**Collection entries**
(* ===== verification/SpscRing.v ===== *)
(** * The logger's ring buffer

    [SPSCRingBuffer] of [src/logger.hpp], with its threads interleaving at every access
    to the shared indices and slots (sequentially consistent, as in [MpmcConcurrent]).
    One producer and one consumer see a bounded FIFO that loses nothing and keeps one
    slot free; the invariant relates the wrapped indices to the numbers of items sent
    and received, which are not part of the code's state. *)

From S2P Require Import Prelude MpmcQueue.
Local Open Scope Z_scope.

(** src/src/logger.hpp:176-185 SPSCRingBuffer::nextPowerOf2 *)
Definition nextPowerOf2 (n : Z) : Z :=
  let n := wrap64 (n - 1) in
  let n := Z.lor n (Z.shiftr n 1) in
  let n := Z.lor n (Z.shiftr n 2) in
  let n := Z.lor n (Z.shiftr n 4) in
  let n := Z.lor n (Z.shiftr n 8) in
  let n := Z.lor n (Z.shiftr n 16) in
  let n := Z.lor n (Z.shiftr n 32) in
  wrap64 (n + 1).

(** src/src/logger.hpp:187-197 SPSCRingBuffer (data members); a slot that was moved from is [None] *)
Record Spsc (T : Type) := mkSpsc {
  sp_capacity : Z;
  sp_mask : Z;
  sp_buffer : list (option T);
  sp_head : Z;
  sp_tail : Z;
}.
Arguments mkSpsc {T} _ _ _ _ _.
Arguments sp_capacity {T} _.
Arguments sp_mask {T} _.
Arguments sp_buffer {T} _.
Arguments sp_head {T} _.
Arguments sp_tail {T} _.

Section Ring.
Context {T : Type}.
Implicit Types (r : Spsc T) (item : T).

(** src/src/logger.hpp:137-139 SPSCRingBuffer::SPSCRingBuffer *)
Definition newSpsc (capacity : Z) : Spsc T :=
  let cap := nextPowerOf2 capacity in mkSpsc cap (wrap64 (cap - 1)) (replicate (Z.to_nat cap) None) 0 0.

(** src/src/logger.hpp:144-144 SPSCRingBuffer::tryPush (the next index) *)
Definition next_index r (i : Z) : Z := Z.land (wrap64 (i + 1)) (sp_mask r).

Definition set_slot r (i : Z) (x : option T) : Spsc T :=
  mkSpsc (sp_capacity r) (sp_mask r) (<[Z.to_nat i := x]> (sp_buffer r)) (sp_head r) (sp_tail r).
Definition set_head r (i : Z) : Spsc T := mkSpsc (sp_capacity r) (sp_mask r) (sp_buffer r) i (sp_tail r).
Definition set_tail r (i : Z) : Spsc T := mkSpsc (sp_capacity r) (sp_mask r) (sp_buffer r) (sp_head r) i.

(** src/src/logger.hpp:168-171 SPSCRingBuffer::empty *)
Definition spsc_empty r : bool := bool_decide (sp_head r = sp_tail r).

(** ** Calls that are not interrupted *)

(** src/src/logger.hpp:142-153 SPSCRingBuffer::tryPush *)
Definition spsc_tryPush r item : Spsc T * bool :=
  let head := sp_head r in
  let next_head := next_index r head in
  if decide (next_head = sp_tail r) then (r, false)
  else (set_head (set_slot r head (Some item)) next_head, true).

(** src/src/logger.hpp:156-166 SPSCRingBuffer::tryPop; the outer [None]: a slot that holds no item is read *)
Definition spsc_tryPop r : Spsc T * option (option T) :=
  let tail := sp_tail r in
  if decide (tail = sp_head r) then (r, None)
  else (set_tail (set_slot r tail None) (next_index r tail), Some (mjoin (sp_buffer r !! Z.to_nat tail))).

(** ** Threads *)

(** src/src/logger.hpp:142-153 SPSCRingBuffer::tryPush (program points between two shared accesses) *)
Inductive ppc :=
  | PIdle
  | PHead (item : T) (head : Z)
  | PRoom (item : T) (head next_head : Z)
  | PWritten (item : T) (next_head : Z).

(** src/src/logger.hpp:156-166 SPSCRingBuffer::tryPop (program points between two shared accesses) *)
Inductive cpc :=
  | CIdle
  | CTail (tail : Z)
  | CFound (tail : Z)
  | CTaken (tail : Z) (item : option T).

(** What a call answers: an accepted or refused push, a pop of a slot, an empty ring. *)
Inductive answer := APushed (item : T) | ARefused (item : T) | APopped (item : option T) | AEmpty.

(** src/src/logger.hpp:142-153 SPSCRingBuffer::tryPush (one step; an idle producer starts to push [item]) *)
Definition producer_step r (pc : ppc) item : Spsc T * ppc * option answer :=
  match pc with
  | PIdle => (r, PHead item (sp_head r), None)
  | PHead x head =>
      let next_head := next_index r head in
      if decide (next_head = sp_tail r) then (r, PIdle, Some (ARefused x)) else (r, PRoom x head next_head, None)
  | PRoom x head next_head => (set_slot r head (Some x), PWritten x next_head, None)
  | PWritten x next_head => (set_head r next_head, PIdle, Some (APushed x))
  end.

**Directions**
Retype the data in full, and keep every line identical to the original.

**Answer box**
(* ===== verification/SpscRing.v ===== *)
(** * The logger's ring buffer

    [SPSCRingBuffer] of [src/logger.hpp], with its threads interleaving at every access
    to the shared indices and slots (sequentially consistent, as in [MpmcConcurrent]).
    One producer and one consumer see a bounded FIFO that loses nothing and keeps one
    slot free; the invariant relates the wrapped indices to the numbers of items sent
    and received, which are not part of the code's state. *)

From S2P Require Import Prelude MpmcQueue.
Local Open Scope Z_scope.

(** src/src/logger.hpp:176-185 SPSCRingBuffer::nextPowerOf2 *)
Definition nextPowerOf2 (n : Z) : Z :=
  let n := wrap64 (n - 1) in
  let n := Z.lor n (Z.shiftr n 1) in
  let n := Z.lor n (Z.shiftr n 2) in
  let n := Z.lor n (Z.shiftr n 4) in
  let n := Z.lor n (Z.shiftr n 8) in
  let n := Z.lor n (Z.shiftr n 16) in
  let n := Z.lor n (Z.shiftr n 32) in
  wrap64 (n + 1).

(** src/src/logger.hpp:187-197 SPSCRingBuffer (data members); a slot that was moved from is [None] *)
Record Spsc (T : Type) := mkSpsc {
  sp_capacity : Z;
  sp_mask : Z;
  sp_buffer : list (option T);
  sp_head : Z;
  sp_tail : Z;
}.
Arguments mkSpsc {T} _ _ _ _ _.
Arguments sp_capacity {T} _.
Arguments sp_mask {T} _.
Arguments sp_buffer {T} _.
Arguments sp_head {T} _.
Arguments sp_tail {T} _.

Section Ring.
Context {T : Type}.
Implicit Types (r : Spsc T) (item : T).

(** src/src/logger.hpp:137-139 SPSCRingBuffer::SPSCRingBuffer *)
Definition newSpsc (capacity : Z) : Spsc T :=
  let cap := nextPowerOf2 capacity in mkSpsc cap (wrap64 (cap - 1)) (replicate (Z.to_nat cap) None) 0 0.

(** src/src/logger.hpp:144-144 SPSCRingBuffer::tryPush (the next index) *)
Definition next_index r (i : Z) : Z := Z.land (wrap64 (i + 1)) (sp_mask r).

Definition set_slot r (i : Z) (x : option T) : Spsc T :=
  mkSpsc (sp_capacity r) (sp_mask r) (<[Z.to_nat i := x]> (sp_buffer r)) (sp_head r) (sp_tail r).
Definition set_head r (i : Z) : Spsc T := mkSpsc (sp_capacity r) (sp_mask r) (sp_buffer r) i (sp_tail r).
Definition set_tail r (i : Z) : Spsc T := mkSpsc (sp_capacity r) (sp_mask r) (sp_buffer r) (sp_head r) i.

(** src/src/logger.hpp:168-171 SPSCRingBuffer::empty *)
Definition spsc_empty r : bool := bool_decide (sp_head r = sp_tail r).

(** ** Calls that are not interrupted *)

(** src/src/logger.hpp:142-153 SPSCRingBuffer::tryPush *)
Definition spsc_tryPush r item : Spsc T * bool :=
  let head := sp_head r in
  let next_head := next_index r head in
  if decide (next_head = sp_tail r) then (r, false)
  else (set_head (set_slot r head (Some item)) next_head, true).

(** src/src/logger.hpp:156-166 SPSCRingBuffer::tryPop; the outer [None]: a slot that holds no item is read *)
Definition spsc_tryPop r : Spsc T * option (option T) :=
  let tail := sp_tail r in
  if decide (tail = sp_head r) then (r, None)
  else (set_tail (set_slot r tail None) (next_index r tail), Some (mjoin (sp_buffer r !! Z.to_nat tail))).

(** ** Threads *)

(** src/src/logger.hpp:142-153 SPSCRingBuffer::tryPush (program points between two shared accesses) *)
Inductive ppc :=
  | PIdle
  | PHead (item : T) (head : Z)
  | PRoom (item : T) (head next_head : Z)
  | PWritten (item : T) (next_head : Z).

(** src/src/logger.hpp:156-166 SPSCRingBuffer::tryPop (program points between two shared accesses) *)
Inductive cpc :=
  | CIdle
  | CTail (tail : Z)
  | CFound (tail : Z)
  | CTaken (tail : Z) (item : option T).

(** What a call answers: an accepted or refused push, a pop of a slot, an empty ring. *)
Inductive answer := APushed (item : T) | ARefused (item : T) | APopped (item : option T) | AEmpty.

(** src/src/logger.hpp:142-153 SPSCRingBuffer::tryPush (one step; an idle producer starts to push [item]) *)
Definition producer_step r (pc : ppc) item : Spsc T * ppc * option answer :=
  match pc with
  | PIdle => (r, PHead item (sp_head r), None)
  | PHead x head =>
      let next_head := next_index r head in
      if decide (next_head = sp_tail r) then (r, PIdle, Some (ARefused x)) else (r, PRoom x head next_head, None)
  | PRoom x head next_head => (set_slot r head (Some x), PWritten x next_head, None)
  | PWritten x next_head => (set_head r next_head, PIdle, Some (APushed x))
  end.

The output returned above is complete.